(Information shown begins)

(** no dot *)
Definition dot_free (s : string) : bool :=
  str_forall (fun c => negb (Ascii.eqb c ".")) s.

(** no newline *)
Definition one_line (s : string) : bool :=
  str_forall (fun c => negb (Ascii.eqb c "010")) s.

(** the first character is one of [<>=~!] *)
Definition starts_with_operator (s : string) : bool :=
  match s with
  | String c _ => is_operator_char c
  | EmptyString => false
  end.

(** the key under which a requirement string is entered, if it is *)
Definition requirement_name (dep : string) : option string :=
  match match_dependency dep with
  | Some (g1, _) => Some (PyStr.strip g1)
  | None => None
  end.

(** the value entered for a requirement string *)
Definition requirement_version (dep : string) : string :=
  match match_dependency dep with
  | Some (_, Some v) => v
  | _ => ""
  end.

(** the version of [v] parses and compares equal to [k] *)
Definition same_version {L : Libs} (k : Version) (v : string) : bool :=
  match version_parse v with
  | Some pv => match version_compare pv k with Eq => true | _ => false end
  | None => false
  end.

(** the key of a decorated element compares equal to [k] *)
Definition same_key {L : Libs} {A : Type} (k : Version) (x : Version * A)
  : bool :=
  match version_compare (fst x) k with Eq => true | _ => false end.

(** one turn of the loop over [requires_dist], for a requirement that is a
    string *)
Definition enter_requirement (dependencies : pydict) (dep : string) : pydict :=
  match requirement_name dep with
  | Some name => dict_set name (JStr (requirement_version dep)) dependencies
  | None => dependencies
  end.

(Information shown ends)

● **The problem**:
Return only the count of lines in the records that hold the word "equal".

● **Answer below**:
2